(EXCERPTED RECORDS):
(* ===== verification/Runs.v ===== *)
(** What holds of every run of a job ([ExecutorFacts]), with the runs that show it. *)

From S2P Require Import Prelude Float64 Gostrings Tenant Subjects Sha256 Resultcache Json Jsonread Errors Effects Panics Dag.
From S2P Require Import Jobconfig Joberr Jobstore Attest AttestFacts Results Executor ExecutorFacts.
Local Open Scope Z_scope.

(** C2. What a run of a job does to the job and its stages. It records the job
    as completed only after it has claimed its completion with the context not
    done, and its work is done, by this run or (as the stages it read say) an
    earlier one: every analyzer of the DAG it built (which is the job's set of
    analyzers) ran in a pass the engine answered without a failed analyzer,
    candidates were generated if an analyzer left to it needs them and the
    service generates them, the synthesis was computed, and the store has been
    asked to record synthesis and graph as completed (if it refuses, the run
    logs that and goes on). If the tenant attests, the layout signed for exactly
    the analyzers the job was created with and its links have then passed
    verification and the bundle is stored. The run records cancelled only when
    its last look at the context found the job cancelled, and failed only when
    that look found it not done, or in recovery from a panic, with an error for
    the tenant. It asks for one such status, unless a panic was recovered in
    between. It asks for synthesis or graph to be recorded as completed only
    when its link, over this job, is stored. *)
Theorem run_discipline `{W : World} `{R : GoRuntime} `{GoQuote} `{Stats} sv tenantID jobID trace :
  done_stays -> allowed (allowed_call sv tenantID jobID trace) [] (executeJob sv tenantID jobID trace []).2.
Proof.
  intros Hstays. destruct (executeJob_spec sv tenantID jobID trace Hstays [] (Forall_nil_2 _)) as (log & -> & Hlog & _). exact Hlog.
Qed.

(** C3. How a run ends, whatever fails or panics. When it returns, the store has
    recorded a terminal status of the job, or has refused the one it was asked
    to record (the run logs the refusal and leaves the job as it is), or the
    service is stopping, which leaves the job to the next start. A run does not
    return in any other way: the only panic that escapes it is one of the calls
    by which the recovery itself records the failure. *)
Theorem run_ends `{W : World} `{R : GoRuntime} `{GoQuote} `{Stats} sv tenantID jobID trace :
  done_stays ->
  let '(r, h) := executeJob sv tenantID jobID trace [] in
  match r with Some _ => ended h | None => escaped h end.
Proof.
  intros Hstays. destruct (executeJob_spec sv tenantID jobID trace Hstays [] (Forall_nil_2 _)) as (log & Hh & _ & Hpost).
  destruct (executeJob sv tenantID jobID trace []) as [r h]. cbn in *. by subst h.
Qed.

(** ** The store under many runs *)

(** A write of some run, or of the engine's reports for some job. *)
Definition run_write `{R : GoRuntime} `{GoQuote} `{Stats} (op : db_op) : Prop :=
  (exists (W : World) sv tenantID jobID trace now ctx c, @done_stays W /\
     c ∈ (@executeJob W R _ _ sv tenantID jobID trace []).2 /\ call_write tenantID jobID now ctx c = Some op) \/
  (exists jobID trace now ctx done r, report_write jobID trace now ctx done r = Some op).

Lemma run_write_completes `{R : GoRuntime} `{GoQuote} `{Stats} op : run_write op -> completes_by_result op.
Proof.
  intros [(W & sv & tenantID & jobID & trace & now & ctx & c & Hstays & Hc & Hop)|(jobID & trace & now & ctx & d & r & Hop)].
  - destruct (executeJob_spec sv tenantID jobID trace Hstays [] (Forall_nil_2 _)) as (log & Hh & Hlog & _).
    rewrite Hh in Hc. destruct (allowed_elem _ _ _ _ Hlog Hc) as (h1 & h2 & _ & Hok).
    destruct c; try discriminate; injection Hop as <-; [done| |done|done].
    intros Ha ->. destruct (Hok eq_refl) as [->|[Hn _]]; [done|].
    apply elem_of_cons in Hn as [->|Hn]; [done|]. apply elem_of_cons in Hn as [->|Hn]; [done|]. by apply elem_of_nil in Hn.
  - destruct r as [n|n data attempt|n err]; cbn in Hop.
    + by injection Hop as <-.
    + by injection Hop as <-.
    + destruct d; [done|]. by injection Hop as <-.
Qed.

(** C21. However the writes of any number of runs, of any tenants and jobs, and
    those of the engine's reports interleave, every analyzer stage that is
    recorded as completed has its result stored. *)
Theorem runs_keep_results `{Postgres} `{R : GoRuntime} `{GoQuote} `{Stats} d ops :
  results_stored d -> Forall run_write ops -> results_stored (apply_ops d ops).
Proof.
  intros Hd Hops. revert d Hd. induction Hops as [|op ops Hop Hops IH]; intros d Hd; [done|].
  by apply IH, op_results_stored; [apply run_write_completes|].
Qed.

(** * Runs of one job *)

#[local] Instance example_quote : GoQuote := Build_GoQuote (fun s => s).
#[local] Instance example_stats : Stats := {| stat_Mean l := default fzero (head l); stat_Variance _ := fzero |}.
#[local] Instance example_runtime : GoRuntime := forward_runtime.

(** A job of one analyzer, over one catalog. *)
Definition run_config : string := "{" +:+ in_quotes "catalog_id" +:+ ":" +:+ in_quotes "c1" +:+ "}".
Definition run_row : Job := mkJob "j1" "acme" JobStatusPending run_config "acme" 1 1 "" "".
Definition run_stages : list Jobconfig.Stage :=
  (fun n => mkStage "j1" n StageStatusPending None None 0 "" "acme" "") <$> ["classify"; "synthesis"; "graph"].
Definition run_dag : DAG := mkDAG [["classify"]] ["classify"] {["classify" := []]} {["classify" := mkAnalyzer "classify" []]}.

(** The links the run signs. *)
Definition run_links : list (string * in_toto_link) :=
  let link n materials products extra :=
    (in_quotes n, mkInTotoLink n (artifactsToHashObj (jobSubject run_row :: materials)) (artifactsToHashObj products) (link_byproducts ∅ extra)) in
  let product name data := mkArtifact name (contentDigest data) in
  [link "classify" [mkArtifact (cacheManifestURI "classify") noCacheRecordDigest] [product "classify.output" "[]"]
     (byProducts (mkCacheRecord noCacheRecordDigest cacheModeOff "the result cache is not wired on this daemon" ""));
   link "synthesis" [product "classify.output" "[]"] [product "synthesis.output" "{}"] ∅;
   link "graph" [product "synthesis.output" "{}"] [] ∅].

(** Its signed texts are JSON, and its one date is an hour after time 0. *)
Definition run_library : InToto :=
  let lib := table_library run_links (mkInTotoLayout (stepsToInToto (layout_steps (jobSubject run_row) run_dag)) [] "") in {|
  trusted := @trusted lib;
  sign_link := @sign_link lib;
  sign_layout := @sign_layout lib;
  format_date _ := "3600";
  parse_date _ := Some 3600000000000;
  load_envelope := @load_envelope lib;
  signature_ok := @signature_ok lib;
  signature_keys := @signature_keys lib;
  link_payload := @link_payload lib;
  parse_dsse := @parse_dsse lib;
  dsse_signers := @dsse_signers lib;
  dsse_payload := @dsse_payload lib;
  read_layout := @read_layout lib;
|}.

Definition run_service : Service :=
  mkService (mkAttestors (Some (mkAttestor run_library 3600000000000)) ∅ 0) true false false false false false [].

(** Everything answers, and nothing panics; [stop] says when the context is done. *)
Definition run_world (stop : list call -> option cause) (panic : list call -> bool) : World := {|
  panics := panic;
  done_of := stop;
  error_of _ := None;
  job_of _ := Ok run_row;
  stages_of _ := Ok run_stages;
  results_answer _ := Ok {["classify" := "[]"]};
  dag_of _ := Ok run_dag;
  name_of _ := Ok "";
  controls_of _ := Ok [];
  cache_of _ := Ok false;
  pass_of _ := Ok (mkPass {["classify" := "[]"]} ∅ ∅ ["classify"] [] ∅);
  matrix_of _ := Err (Plain "");
  synthesis_of _ := Ok (Some "{}");
  object_of _ := Err (Sentinel ErrStorageNotFound);
  digest_of _ := None;
  checkpoint_of _ := Err (Plain "");
  checkpoints_of _ := Ok [];
  summaries_of _ := Ok [];
  clock_of _ := 0;
  trace_of _ := ∅;
  timer_of _ := true;
|}.

(** What a run writes of statuses, and around them. *)
Definition statuses (h : list call) : list call :=
  List.filter (fun c => match c with CallJobStatus _ _ | CallStageStatus _ _ | CallClaim | CallRecover => true | _ => false end) h.

Lemma statuses_incl h c : c ∈ statuses h -> c ∈ h.
Proof. rewrite !list_elem_of_In. unfold statuses. by intros [? _]%List.filter_In. Qed.

Definition run_of (stop : list call -> option cause) (panic : list call -> bool) : option unit * list call :=
  executeJob (W := run_world stop panic) run_service "acme" "j1" "t" [].

(** The context of a job cancelled while its analysis runs. *)
Definition cancelled_in_engine (h : list call) : option cause :=
  if existsb (fun c => match c with CallEngine _ _ _ _ => true | _ => false end) h then Some ErrJobCancelled else None.

Definition panic_in_engine (h : list call) : bool := match last h with Some (CallEngine _ _ _ _) => true | _ => false end.

Lemma stays_cancelled panic : @done_stays (run_world cancelled_in_engine panic).
Proof.
  intros h l c. cbn. unfold cancelled_in_engine. rewrite existsb_app. by destruct (existsb _ h).
Qed.

(** The job attests and completes; cancelled, its last look at the context says so. *)
Lemma run_discipline_witness :
  allowed (allowed_call (W := run_world (fun _ => None) (fun _ => false)) run_service "acme" "j1" "t") []
    (run_of (fun _ => None) (fun _ => false)).2 /\
  statuses (run_of (fun _ => None) (fun _ => false)).2 =
    [CallJobStatus JobStatusRunning None; CallStageStatus "synthesis" StageStatusRunning; CallStageStatus "synthesis" StageStatusCompleted;
     CallStageStatus "graph" StageStatusRunning; CallStageStatus "graph" StageStatusCompleted; CallClaim; CallJobStatus JobStatusCompleted None].
Proof.
  split; [|vm_compute; reflexivity].
  apply (run_discipline (W := run_world (fun _ => None) (fun _ => false)) run_service "acme" "j1" "t"). done.
Defined.

Lemma run_ends_witness :
  @recorded (run_world cancelled_in_engine panic_in_engine) (run_of cancelled_in_engine panic_in_engine).2 /\
  match statuses (run_of cancelled_in_engine panic_in_engine).2 with
  | [CallJobStatus s1 None; CallRecover; CallJobStatus s2 (Some _)] => s1 = JobStatusRunning /\ s2 = JobStatusFailed
  | _ => False
  end.
Proof.
  split; [|vm_compute; by split].
  pose proof (run_ends (W := run_world cancelled_in_engine panic_in_engine) run_service "acme" "j1" "t" (stays_cancelled _)) as He.
  unfold run_of. assert (is_Some (run_of cancelled_in_engine panic_in_engine).1) as [u Hu] by (vm_compute; eauto). unfold run_of in Hu.
  destruct (executeJob run_service "acme" "j1" "t" []) as [r h]. cbn in Hu. subst r.
  destruct He as [He|[(e & h1 & h2 & c & _ & _ & _ & [=])|(h1 & h2 & _ & Hd)]]; [exact He|]. exfalso. revert Hd. clear.
  cbn. unfold cancelled_in_engine. by destruct (existsb _ h1).
Defined.

Lemma runs_keep_results_witness :
  results_stored (@apply_ops plain_postgres example_db
    [OpStageStatus 5 (example_ctx "acme") "j1" "synthesis" StageStatusCompleted;
     OpComplete 5 (example_ctx "acme") "j2" "classify" "[]" "";
     OpJobStatus 5 (example_ctx "acme") "j1" JobStatusCompleted None]).
Proof.
  apply (@runs_keep_results plain_postgres example_runtime example_quote example_stats).
  - intros j n st Hst. unfold example_db in *. cbn in *.
    repeat (apply lookup_insert_Some in Hst as [[[= <- <-] <-]|[_ Hst]]; [vm_compute; eauto|]).
    by apply lookup_singleton_Some in Hst as [[= <- <-] <-].
  - assert (forall op c, call_write "acme" "j1" 5 (example_ctx "acme") c = Some op -> c ∈ statuses (run_of (fun _ => None) (fun _ => false)).2 ->
      run_write op) as Hw.
    { intros op c Hop Hc. apply statuses_incl in Hc. left.
      exists (run_world (fun _ => None) (fun _ => false)), run_service, "acme", "j1", "t", 5, (example_ctx "acme"), c.
      split; [intros h l x Hx; exact Hx|]. split; [exact Hc|exact Hop]. }
    repeat (apply Forall_cons; split); [| | |apply Forall_nil; exact I].
    + apply (Hw _ (CallStageStatus "synthesis" StageStatusCompleted) eq_refl). vm_compute. do 2 right. left.
    + right. by exists "j2", "t", 5, (example_ctx "acme"), false, (CompletedWith "classify" "[]" "").
    + apply (Hw _ (CallJobStatus JobStatusCompleted None) eq_refl). vm_compute. do 6 right. left.
Defined.
(* ===== verification/ServiceFacts.v ===== *)
(** What the interleavings of the pipeline service keep ([Service]). *)

From S2P Require Import Prelude Gostrings Tenant Jobconfig Joberr Jobstore Executor Service.
Local Open Scope Z_scope.

(** * Definitions *)

(** The job whose retry a thread has reserved. *)
Definition holds (th : thread) : option string :=
  match th with
  | RetryCheck _ _ job _ | RetryStages _ _ job | RetryReset _ _ job _ _ | RetryStatus _ _ job | RetryRegister _ job
  | RetryInsert _ _ job | RetryStaging _ _ job _ | RetryRegisterNew _ job _ | RetryRelease job _ => Some (JobID job)
  | _ => None
  end.

(** The job it may still register a run of again. *)
Definition resumes (th : thread) : option string :=
  match th with
  | RetryCheck _ _ job _ | RetryStages _ _ job | RetryReset _ _ job _ _ | RetryStatus _ _ job | RetryRegister _ job => Some (JobID job)
  | _ => None
  end.

(** The job it has created and not yet registered a run of. *)
Definition creates (th : thread) : option string :=
  match th with
  | CreateStaging _ _ id _ | CreateRegister _ id | RetryStaging _ _ _ id | RetryRegisterNew _ _ id => Some id
  | _ => None
  end.

(** The interrupted jobs it has still to resume. *)
Definition queue (th : thread) : list string :=
  match th with
  | Resuming jobs => JobID <$> jobs
  | ResumeSlot job jobs | ResumeRegister job jobs => JobID job :: (JobID <$> jobs)
  | _ => []
  end.

(** The jobs it knows of. *)
Definition mentions (th : thread) : list string :=
  queue th ++ option_list (holds th) ++ option_list (creates th)
  ++ match th with RetryReserve _ _ job _ => [JobID job] | _ => [] end.

(** Whether it holds a slot for the run it is about to register. *)
Definition token (max : Z) (th : thread) : bool := match th with ResumeRegister _ _ => 0 <? max | _ => false end.

(** A table whose jobs have their keys, and grows. *)
Definition keyed (d : db) : Prop := forall k j, jobs d !! k = Some j -> JobID j = k.
Definition known (d : db) (k : string) : Prop := is_Some (jobs d !! k).
Definition grows (d d' : db) : Prop := (keyed d -> keyed d') /\ forall k, known d k -> known d' k.

(** Reachable through worlds that satisfy [P]. *)
Inductive reachable `{Postgres} `{GoQuote} `{JobConfigJSON} (max : Z) (names : bool) (P : world -> Prop) (d : db) : world -> Prop :=
| reach_start : P (start d) -> reachable max names P d (start d)
| reach_step w w' : reachable max names P d w -> step max names w w' -> P w' -> reachable max names P d w'.

Definition anywhere (w : world) : Prop := True.
(* ===== verification/Serving.v ===== *)
(** What the pipeline service promises of jobs, and where interleavings break
    it ([Service], [ServiceFacts]). *)

From S2P Require Import Prelude Gostrings Tenant Jobconfig Joberr Jobstore Executor Service ServiceFacts.
Local Open Scope Z_scope.

(** * Definitions *)

Section serving.
Context `{Postgres} `{GoQuote} `{JobConfigJSON}.
Variable max : Z.
Variable names : bool.

Inductive steps : world -> world -> Prop :=
| steps_refl w : steps w w
| steps_more w1 w2 w3 : steps w1 w2 -> step max names w2 w3 -> steps w1 w3.

(** The steps a thread that takes no slot has left. *)
Definition rank (th : thread) : nat :=
  match th with
  | CreateStart _ _ => 5 | CreateLimit _ _ _ _ _ => 4 | CreateInsert _ _ _ _ _ => 3 | CreateStaging _ _ _ _ => 2 | CreateRegister _ _ => 1
  | CancelStart _ _ => 2 | CancelLock _ => 1
  | RetryStart _ _ _ => 8 | RetryReserve _ _ _ _ => 7 | RetryCheck _ _ _ _ => 6 | RetryStages _ _ _ => 5 | RetryReset _ _ _ _ _ => 4
  | RetryStatus _ _ _ => 3 | RetryRegister _ _ => 2
  | RetryInsert _ _ _ => 4 | RetryStaging _ _ _ _ => 3 | RetryRegisterNew _ _ _ => 2 | RetryRelease _ _ => 1
  | Resuming q => 3 * length q + 1 | ResumeSlot _ q => 3 * length q + 3 | ResumeRegister _ q => 3 * length q + 2
  | StopClose => 2 | StopLock => 1
  | Done _ => 0
  end.

Definition finished (th : thread) : Prop := exists r, th = Done r.
(** It waits for a slot that a run must free. *)
Definition waits (s : state) (th : thread) : Prop :=
  exists job q, th = ResumeSlot job q /\ 0 < max /\ max <= Z.of_nat (slots s) /\ stopped s = false.

(** Up to [n] steps of one thread with nothing in between. *)
Fixpoint run_alone (n : nat) (o : outside) (th : thread) (s : state) : thread * state :=
  match n with
  | O => (th, s)
  | S n => match advance max names o th s with Some (th', s') => run_alone n o th' s' | None => (th, s) end
  end.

(HOW TO COMPLETE THIS TASK):
All that should appear in the response is the run of lines from the first line of the entries through the line containing "asked to record", copied exactly.

(EXPECTED ANSWER):
(* ===== verification/Runs.v ===== *)
(** What holds of every run of a job ([ExecutorFacts]), with the runs that show it. *)

From S2P Require Import Prelude Float64 Gostrings Tenant Subjects Sha256 Resultcache Json Jsonread Errors Effects Panics Dag.
From S2P Require Import Jobconfig Joberr Jobstore Attest AttestFacts Results Executor ExecutorFacts.
Local Open Scope Z_scope.

(** C2. What a run of a job does to the job and its stages. It records the job
    as completed only after it has claimed its completion with the context not
    done, and its work is done, by this run or (as the stages it read say) an
    earlier one: every analyzer of the DAG it built (which is the job's set of
    analyzers) ran in a pass the engine answered without a failed analyzer,
    candidates were generated if an analyzer left to it needs them and the
    service generates them, the synthesis was computed, and the store has been
    asked to record synthesis and graph as completed (if it refuses, the run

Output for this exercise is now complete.